What will happen if I supply a non-transitive Comparator
to Collections.sort
? Can I run into infinite loop?
A small test I wrote produced an output, but I want to make sure this will always be the case.
The problem is that in some cases, my comparator can produce cycles, and in this case I just want to make sure it will not run into infinite loop. I don't care about the actual result.
The Java docs say that you must make sure that your comparator is transitive. If you supply a comparator that doesn't adhere to what was requested, all bets are off. It might work for a given implementation but might crash horribly (std::sort
in C++ does) in another.
In short, you shouldn't rely on it working even if it does for some or other examples.
Since Java 7 Collections.sort uses TimSort.

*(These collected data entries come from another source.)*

(* ===== verification/GenerationLogic.v ===== *)
(** * Generation schedules: a logic for the operations

    [ensures p w Q] holds of a program of [GenerationOps] in a state when,
    whatever anyone submits between its actions and whichever answers are lost,
    it only submits statements the invariants allow and ends as [Q] says.  Its
    rules: sequencing, one action, submitting again after a conflict, and
    the reads the operations share. *)
From stdpp Require Import sorting.
From Stdlib Require Import Ascii String.
From S2P Require Import Prelude.
From S2P Require Import GoStrings GoText JobErrors StoreErrors GenerationSpec GenerationStore GenerationInvariant GenerationLeases GenerationSteps.
From S2P Require Import GenerationFanout GenerationScopes GenerationOps.
#[local] Open Scope generation_scope.

Section Logic.
Context `{CollisionFree}.
Implicit Types (w : world) (s : GenerationSchedule) (c : chunkRow) (t : tables).

(** ** Answers *)
Definition replyTo (q : query) (now : Z) t : reply :=
  let transition (r : res string (transition * tables)) := match r with Ok (a, _) => RTransition a | Err _ => RFlag false end in
  let flag (r : res string (bool * tables)) := RFlag match r with Ok (b, _) => b | Err _ => false end in
  match q with
  | QEnqueue spec live old prior => RSchedule match enqueueGenerationScheduleSQL spec live old prior now t with Ok (s, _) => s | Err _ => None end
  | QRetire repository stage generation digest => flag (retireCurrentSQL repository stage generation digest now t)
  | QExpand schedule live ids => RSchedule match expandGenerationScheduleSQL schedule live ids now t with Ok (s, _) => s | Err _ => None end
  | QClaim schedule live plan chunk worker lease =>
      RChunk match claimGenerationChunkSQL schedule live plan chunk worker lease now t with Ok (c, _) => c | Err _ => None end
  | QHeartbeat chunk live => flag (heartbeatGenerationChunkSQL chunk live now t)
  | QComplete chunk live => transition (completeGenerationChunkSQL chunk live now t)
  | QFail chunk live message => transition (failGenerationChunkSQL chunk live message now t)
  | QRetry chunk live maxAttempts message notBefore newID => transition (retryGenerationChunkSQL chunk live maxAttempts message notBefore newID now t)
  | QRelease chunk live message => transition (releaseGenerationChunkSQL chunk live message now t)
  | QDefer chunk live message notBefore => transition (deferGenerationChunkSQL chunk live message notBefore now t)
  | QReap chunk cutoff => transition (reapGenerationChunkSQL chunk cutoff now t)
  | QCollect repository stage digest retained limit planOK hasPlan ids =>
      RCount match collectGenerationScheduleSQL repository stage digest retained limit planOK hasPlan ids t with Ok (n, _) => n | Err _ => 0 end
  end.

(** A claim's token was drawn fresh, and a conflict reported for a claim was
    not committed: its next attempt takes the same token. *)
Definition freshClaim (q : query) w : Prop :=
  match q with QClaim _ _ _ _ _ token => token ∉ l_token <$> w_leases w | _ => True end.
Definition isClaim (q : query) : bool := match q with QClaim _ _ _ _ _ _ => true | _ => false end.

(** The errors of the database and its driver are not those of the store. *)
Definition foreign (e : err) : Prop :=
  errorsIs (Some e) ErrGenerationStale = false /\ errorsIs (Some e) ErrGenerationLeaseLost = false /\ errorsIs (Some e) ErrGenerationExhausted = false.

Definition answers {B} (a : action B) w w' : B -> Prop :=
  match a in action B return B -> Prop with
  | AQuery q => fun r => exists o now, w_clock w <= now /\ freshClaim (q o) w /\
      ((asked (q o) now w = Some w' /\
          (r = Ok (replyTo (q o) now (w_tables w)) \/ exists e, r = Err e /\ foreign e /\ (isClaim (q o) = true -> isRetryable e = false)))
       \/ (w' = w /\ exists e, r = Err e /\ foreign e))
  | ARead f => fun r => w' = w /\ ((exists o now, w_clock w <= now /\ r = Ok (f o now (w_tables w))) \/ exists e, r = Err e /\ foreign e)
  | AToken => fun r => w' = w /\ match r with Ok token => token <> "" | Err _ => True end
  | _ => fun _ => w' = w
  end.
Definition obligation {B} (a : action B) w : Prop :=
  match a with AQuery q => forall o, freshClaim (q o) w -> permitted (q o) w | _ => True end.

(** Statements by anyone. *)
Definition later w w' : Prop := exists l, asks l w w'.

Fixpoint ensures {A} (p : prog A) w (Q : A -> world -> Prop) : Prop :=
  match p with
  | Ret x => Q x w
  | Act a k => forall w0, later w w0 -> obligation a w0 /\ forall w1 r, answers a w0 w1 r -> ensures (k r) w1 Q
  end.

(** ** Rules *)
Lemma later_refl w : later w w.
Proof. exists []. constructor. Qed.
Lemma later_trans w w1 w2 : later w w1 -> later w1 w2 -> later w w2.
Proof.
  intros [l Hl] [l' Hl']. exists (l ++ l'). revert Hl'. induction Hl; [done|]. intros. cbn. eapply asks_cons; eauto.
Qed.
#[global] Instance later_preorder : PreOrder later.
Proof. split; [exact later_refl|exact later_trans]. Qed.

Lemma later_Inv w w' : Inv w -> later w w' -> Inv w'.
Proof. intros HI [l HL]. induction HL as [|q now l w w1 w2 HP Hnow Hq HA IH]; [done|]. apply IH. by eapply schedules_asked. Qed.

(** An own statement is one of anyone's. *)
Lemma answers_later {B} (a : action B) w w' r : Inv w -> obligation a w -> answers a w w' r -> later w w'.
Proof.
  intros HI HO HA. destruct a; cbn in *; try (by subst; apply later_refl); try (by destruct HA as [-> _]; apply later_refl).
  destruct HA as (o & now & Hnow & Hf & [[HA _]|[-> _]]); [|apply later_refl]. exists [(q o, now)]. eapply asks_cons; eauto. constructor.
Qed.

Lemma ensures_mono {A} (p : prog A) w (Q Q' : A -> world -> Prop) :
  ensures p w Q -> (forall x w', Q x w' -> Q' x w') -> ensures p w Q'.
Proof.
  revert w. induction p as [x|B a k IH]; intros w HE HQ; cbn in *; [by apply HQ|]. intros w0 Hw. destruct (HE w0 Hw) as [HO HK].
  split; [exact HO|]. intros w1 r HA. apply IH; auto.
Qed.

Lemma ensures_bind {A B} (p : prog A) (f : A -> prog B) w Q :
  ensures p w (fun x w' => ensures (f x) w' Q) -> ensures (andThen p f) w Q.
Proof.
  revert w. induction p as [x|C a k IH]; intros w HE; cbn in *; [exact HE|]. intros w0 Hw. destruct (HE w0 Hw) as [HO HK].
  split; [exact HO|]. intros w1 r HA. apply IH; auto.
Qed.

(** A program ends later, and the invariant holds there. *)
Lemma ensures_later {A} (p : prog A) w Q : Inv w -> ensures p w Q -> ensures p w (fun x w' => Q x w' /\ later w w' /\ Inv w').
Proof.
  enough (forall w0, later w0 w -> Inv w -> ensures p w Q -> ensures p w (fun x w' => Q x w' /\ later w0 w' /\ Inv w')) as HG by by apply HG.
  intros w0. revert w. induction p as [x|B a k IH]; intros w Hw HI HE; [done|]. intros w1 Hw1. destruct (HE w1 Hw1) as [HO HK]. split; [exact HO|].
  intros w2 r HA. pose proof (later_Inv w w1 HI Hw1) as HI1. pose proof (answers_later _ _ _ _ HI1 HO HA) as HL.
  apply IH; [transitivity w; [exact Hw|by transitivity w1]|by eapply later_Inv|by apply HK].
Qed.

Lemma ensures_Inv {A} (p : prog A) w Q : Inv w -> ensures p w Q -> ensures p w (fun x w' => Q x w' /\ Inv w').
Proof. intros HI HE. eapply ensures_mono; [exact (ensures_later p w Q HI HE)|]. by intros x w' (? & _ & ?). Qed.

(** One action, from a state the invariant holds in. *)
Lemma ensures_ask {B} (a : action B) w Q :
  Inv w -> (forall w0, later w w0 -> Inv w0 -> obligation a w0) ->
  (forall w0 w1 r, later w w0 -> Inv w0 -> answers a w0 w1 r -> later w w1 -> Inv w1 -> Q r w1) -> ensures (ask a) w Q.
Proof.
  intros HI HO HQ w0 Hw. pose proof (later_Inv w w0 HI Hw) as HI0. pose proof (HO w0 Hw HI0) as HO0. split; [exact HO0|].
  intros w1 r HA. cbn. pose proof (answers_later a w0 w1 r HI0 HO0 HA) as HL. eapply HQ; eauto; [by transitivity w0|by eapply later_Inv].
Qed.

(** Submitting again after a conflict; what fails at last was an answer. *)
Lemma ensures_retried {B} (a : action (res err B)) left w Q :
  Inv w -> (forall w0, later w w0 -> Inv w0 -> obligation a w0) ->
  (forall w0 w1 x, later w w0 -> Inv w0 -> answers a w0 w1 (Ok x) -> later w w1 -> Inv w1 -> Q (Ok x) w1) ->
  (forall w0 w1 w2 e, answers a w0 w1 (Err e) -> later w w2 -> Inv w2 -> Q (Err e) w2) -> ensures (retryQuery a left) w Q.
Proof.
  intros HI HO HQ HE. enough (forall w', later w w' -> ensures (retryQuery a left) w' Q) by by apply H1, later_refl.
  induction left as [|left IH]; intros w' Hw'; pose proof (later_Inv w w' HI Hw') as HI'; cbn [retryQuery]; apply ensures_bind, ensures_ask; auto;
    try (intros w0 Hw0 HI0; apply HO; [by transitivity w'|exact HI0]); intros w0 w1 r Hw0 HI0 HA Hw1 HI1;
    (destruct r as [x|e]; [apply (HQ w0 w1); auto; by transitivity w'|]); destruct (negb (isRetryable e));
    try (apply (HE w0 w1); [exact HA|by transitivity w'|exact HI1]); apply ensures_bind, ensures_ask; auto; try done;
    intros w2 w3 [e'|] Hw2 HI2 HA2 Hw3 HI3; try (apply (HE w0 w1); [exact HA|by transitivity w1; [transitivity w'|]|exact HI3]).
  destruct left; [apply (HE w0 w1); [exact HA|by transitivity w1; [transitivity w'|]|exact HI3]|].
  apply IH. transitivity w1; [by transitivity w'|exact Hw3].
Qed.

Lemma ensures_retry {B} (a : action (res err B)) left w Q :
  Inv w -> (forall w0, later w w0 -> Inv w0 -> obligation a w0) ->
  (forall w0 w1 x, later w w0 -> Inv w0 -> answers a w0 w1 (Ok x) -> later w w1 -> Inv w1 -> Q (Ok x) w1) ->
  (forall w1 e, later w w1 -> Inv w1 -> Q (Err e) w1) -> ensures (retryQuery a left) w Q.
Proof. intros HI HO HQ HE. apply ensures_retried; auto. Qed.

Lemma query_foreign (q : outside -> query) w w1 e : answers (AQuery q) w w1 (Err e) -> foreign e.
Proof. intros (o & now & _ & _ & [[_ [?|(e' & [= ->] & ? & _)]]|(_ & e' & [= ->] & ?)]); done. Qed.
Lemma read_foreign {A} (f : outside -> Z -> tables -> A) w w1 e : answers (ARead f) w w1 (Err e) -> foreign e.
Proof. intros (_ & [(o & now & _ & ?)|(e' & [= ->] & ?)]); done. Qed.

(** What wraps a text around an error carries the same sentinels. *)
Lemma during_foreign prefix e : foreign e -> foreign (during prefix e).
Proof. unfold foreign, during, errorsIs, chain. cbn. by rewrite app_nil_r. Qed.
Lemma text_foreign (x : string) : foreign (text x).
Proof. done. Qed.

(** ** Moments *)

(** [P] held at some moment between two states. *)
Definition sometime (P : world -> Prop) w w' : Prop := exists w1, later w w1 /\ P w1 /\ later w1 w'.

Lemma sometime_now (P : world -> Prop) w w' : later w w' -> P w' -> sometime P w w'.
Proof. intros Hw HP. exists w'. split_and!; auto. apply later_refl. Qed.
Lemma sometime_mono P w w1 w' : sometime P w w1 -> later w1 w' -> sometime P w w'.
Proof. intros (w0 & ? & ? & ?) HL. exists w0. split_and!; auto. by transitivity w1. Qed.

(** The record of [chunk], unchanged in scope and claimant, is over as [st]. *)
Definition recorded (chunk : GenerationChunk) (st : GenerationChunkStatus) w : Prop :=
  exists c, t_chunks (w_tables w) !! g_ID chunk = Some c /\ c_scope c = g_scope chunk /\ c_status c = st /\ c_claimedBy c = c_claimedBy (g_row chunk).
Definition recordedError (chunk : GenerationChunk) (message : string) w : Prop :=
  exists c, t_chunks (w_tables w) !! g_ID chunk = Some c /\ c_scope c = g_scope chunk /\ c_status c = ChunkFailed /\
    c_claimedBy c = c_claimedBy (g_row chunk) /\ c_error c = message.

Lemma createChunks_keeps l t t' : createChunks l t = Ok t' -> forall i x, t_chunks t !! i = Some x -> t_chunks t' !! i = Some x.
Proof.
  revert t. induction l as [|[id c] l IH]; intros t HC i x Hi; cbn in HC; [by injection HC as <-|]. unfold createChunk in HC.
  destruct (t_chunks t !! id) eqn:Hid; [discriminate|]. destruct (chunkByIdentity _ _); [discriminate|]. apply (IH _ HC). cbn.
  rewrite lookup_insert_ne; [exact Hi|congruence].
Qed.

Lemma asked_tables q now w w1 : asked q now w = Some w1 -> run q now (w_tables w) = Some (w_tables w1).
Proof. unfold asked. destruct (run q now (w_tables w)) as [t|]; [|discriminate]. by intros [= <-]. Qed.

(** A statement that ended the lease of [chunk] left its row as [f] makes it. *)
Lemma endLease_row chunk owns f l g answer t a t' :
  endLease chunk owns f l g answer t = Ok (a, t') -> (forall b, tr_owned (answer b) = b) -> tr_owned a = true ->
  exists c, t_chunks t !! g_ID chunk = Some c /\ owns c = true /\ t_chunks t' !! g_ID chunk = Some (f c) /\ a = answer true.
Proof.
  unfold endLease. intros HS Ha Ho. destruct (t_chunks t !! g_ID chunk) as [c|]; [|injection HS as <- <-; by rewrite Ha in Ho].
  destruct (owns c) eqn:Eo; [|injection HS as <- <-; by rewrite Ha in Ho]. destruct (createChunks _ _) as [t1|] eqn:EC; [|discriminate].
  injection HS as <- <-. exists c. split_and!; auto. cbn. eapply createChunks_keeps; [exact EC|cbn; apply lookup_insert_eq].
Qed.

Lemma readIdentity identity t id c : chunkByIdentity identity t = Some (id, c) -> t_chunks t !! id = Some c.
Proof.
  unfold chunkByIdentity. destruct (base.filter _ _) as [|kc l] eqn:E; [discriminate|]. intros [= ->].
  assert (Hin : (id, c) ∈ base.filter (fun kc : string * chunkRow => k_identity (c_scope kc.2) = identity) (map_to_list (t_chunks t))) by (rewrite E; left).
  apply list_elem_of_filter in Hin as [_ Hin]. by apply elem_of_map_to_list in Hin.
Qed.

(** What a lookup by identity returns was a row when it was read. *)
Lemma ensures_identity identity w Q :
  Inv w -> (forall w0 w1 id c, later w w0 -> t_chunks (w_tables w0) !! id = Some c -> later w0 w1 -> Inv w1 -> Q (Ok (mkGenerationChunk id c)) w1) ->
  (forall w1 e, later w w1 -> Inv w1 -> Q (Err e) w1) -> ensures (generationChunkByIdentity identity) w Q.
Proof.
  intros HI HQ HE. apply ensures_bind, ensures_retry; [exact HI|done| |intros w1 e Hw1 HI1; by apply HE].
  intros w0 w1 [[id c]|] Hw0 HI0 HA Hw1 HI1; [|by apply HE].
  destruct HA as [-> [(o & now & _ & [= E])|(e & ? & _)]]; [|discriminate]. symmetry in E. apply readIdentity in E.
  apply (HQ w0 w0); auto. apply later_refl.
Qed.

Lemma row_read w d s : Inv w -> t_schedules (w_tables w) !! d = Some s -> readSchedule s.
Proof. intros HI Hs. destruct (iv_row w HI _ _ Hs) as (_ & HR & _). split; [apply (ro_spec s HR)|apply (ro_digest s HR)]. Qed.

Lemma ensures_getSchedule repository stage w Q :
  Inv w -> (forall w1 r, later w w1 -> Inv w1 -> (forall s, r = Ok s -> readSchedule s) -> Q r w1) -> ensures (GetGenerationSchedule repository stage) w Q.
Proof.
  intros HI HQ. unfold GetGenerationSchedule. destruct (_ || _); [apply HQ; [apply later_refl|exact HI|discriminate]|].
  apply ensures_bind, ensures_retry; [exact HI|done| |intros w1 e Hw1 HI1; by apply HQ].
  intros w0 w1 [s|] _ HI0 HA Hw1 HI1; [|by apply HQ]. destruct HA as [-> [(o & now & _ & [= E])|(e & ? & _)]]; [|discriminate].
  destruct (ValidateGenerationSchedule s); apply HQ; auto; [discriminate|]. intros s' [= <-]. unfold currentSchedule in E.
  destruct (currentDigest _ _ _) as [d|]; [|discriminate]. by apply (row_read w0 d).
Qed.
End Logic.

Using a non-transitive comparator for sorting in Java >= 7 will throw the following exception:
java.lang.IllegalArgumentException: Comparison method violates its general contract!

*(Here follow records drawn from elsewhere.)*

Lemma keeps_enqueue spec w : Inv w -> keeps (EnqueueGenerationSchedule spec) w.
Proof.
  intros HI. unfold EnqueueGenerationSchedule. destruct (normalizeGenerationScheduleSpec spec) as [spec'|e] eqn:En; [|done].
  assert (Ha : admitted spec') by (pose proof En as E; apply normalize_Ok in E as [-> _]; exact En).
  apply ensures_bind. assert (Hgo : forall w1, Inv w1 -> ensures (withEnqueueRetry (
      do! prior := ask (ARead (fun _ _ t => let old := currentDigest (sp_Repository spec') (sp_Stage spec') t in (old, priorIDs (generationScheduleDigest spec') old t))) in
      match prior with
      | Err e => Ret (Err ("read generation enqueue prior", e))
      | Ok (old, ids) =>
          do! c := ask ACtxErr in
          match c with Some e => Ret (Ok (Err e)) | None =>
          if match old with Some old => negb (validSHA256 old) | None => false end
          then Ret (Ok (Err (text "read generation enqueue prior: invalid digest"))) else
          do! r := ask (AQuery (fun o => QEnqueue spec' (o_live o) old ids)) in
          Ret (match r with Err e => Err ("enqueue generation schedule", e) | Ok r => Ok (enqueued spec' old r) end)
          end
      end) maxQueueRetries) w1 (fun _ _ => True)).
  { match goal with |- forall w1, Inv w1 -> ensures (withEnqueueRetry ?turn _) w1 _ => assert (Hturn : forall w1, Inv w1 -> keeps turn w1) end.
    { intros w1 HI1. apply ensures_bind, ensures_ask; [exact HI1|done|]. intros _ w2 [[old ids]|e] _ _ _ _ HI2; [|done].
      apply ensures_bind, ensures_ask; [exact HI2|done|]. intros _ w3 [e|] _ _ _ _ HI3; [done|]. destruct (match old with Some _ => _ | None => _ end); [done|].
      apply ensures_bind, ensures_ask; [exact HI3|intros w4 _ _ o _; exact Ha|done]. }
    induction maxQueueRetries as [|left IH]; intros w1 HI1; cbn [withEnqueueRetry]; apply ensures_bind; (eapply ensures_mono; [apply keeps_Inv, Hturn; exact HI1|]);
      intros [x|[prefix e]] w2 [_ HI2]; try done; destruct (negb _); try done; apply ensures_bind, ensures_ask; auto; try done; intros _ w3 [e'|] _ _ _ _ HI3; try done.
    destruct left; [done|]. by apply IH. }
  destruct (String.eqb _ _); [|by apply Hgo]. apply ensures_bind, ensures_ask; [exact HI|done|]. intros _ w1 [current|e] _ _ _ _ HI1; [|done].
  cbn. destruct (bool_decide _); [by apply Hgo|done].
Qed.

The Collections.sort() is based on a mergesort.
a mergesort has a O(logn) iterations overall, because the array size is ALWAYS divided, so the sort() should end, regardless the Comparator is not not transitive, so infinite loop won't occur.
Though, there are no guarantees on the resulted List's order.
The behaviour of Collections.sort in this case is implementation dependant. The Java 6 SE implementation uses a combination of Mergesort and Insertionsort which are both deterministic with non-transitive comparators but in Java 7 the Timsort algorithm gets used and other implementations might use Quicksort or something else, so you can't be sure that it will work with all implementations.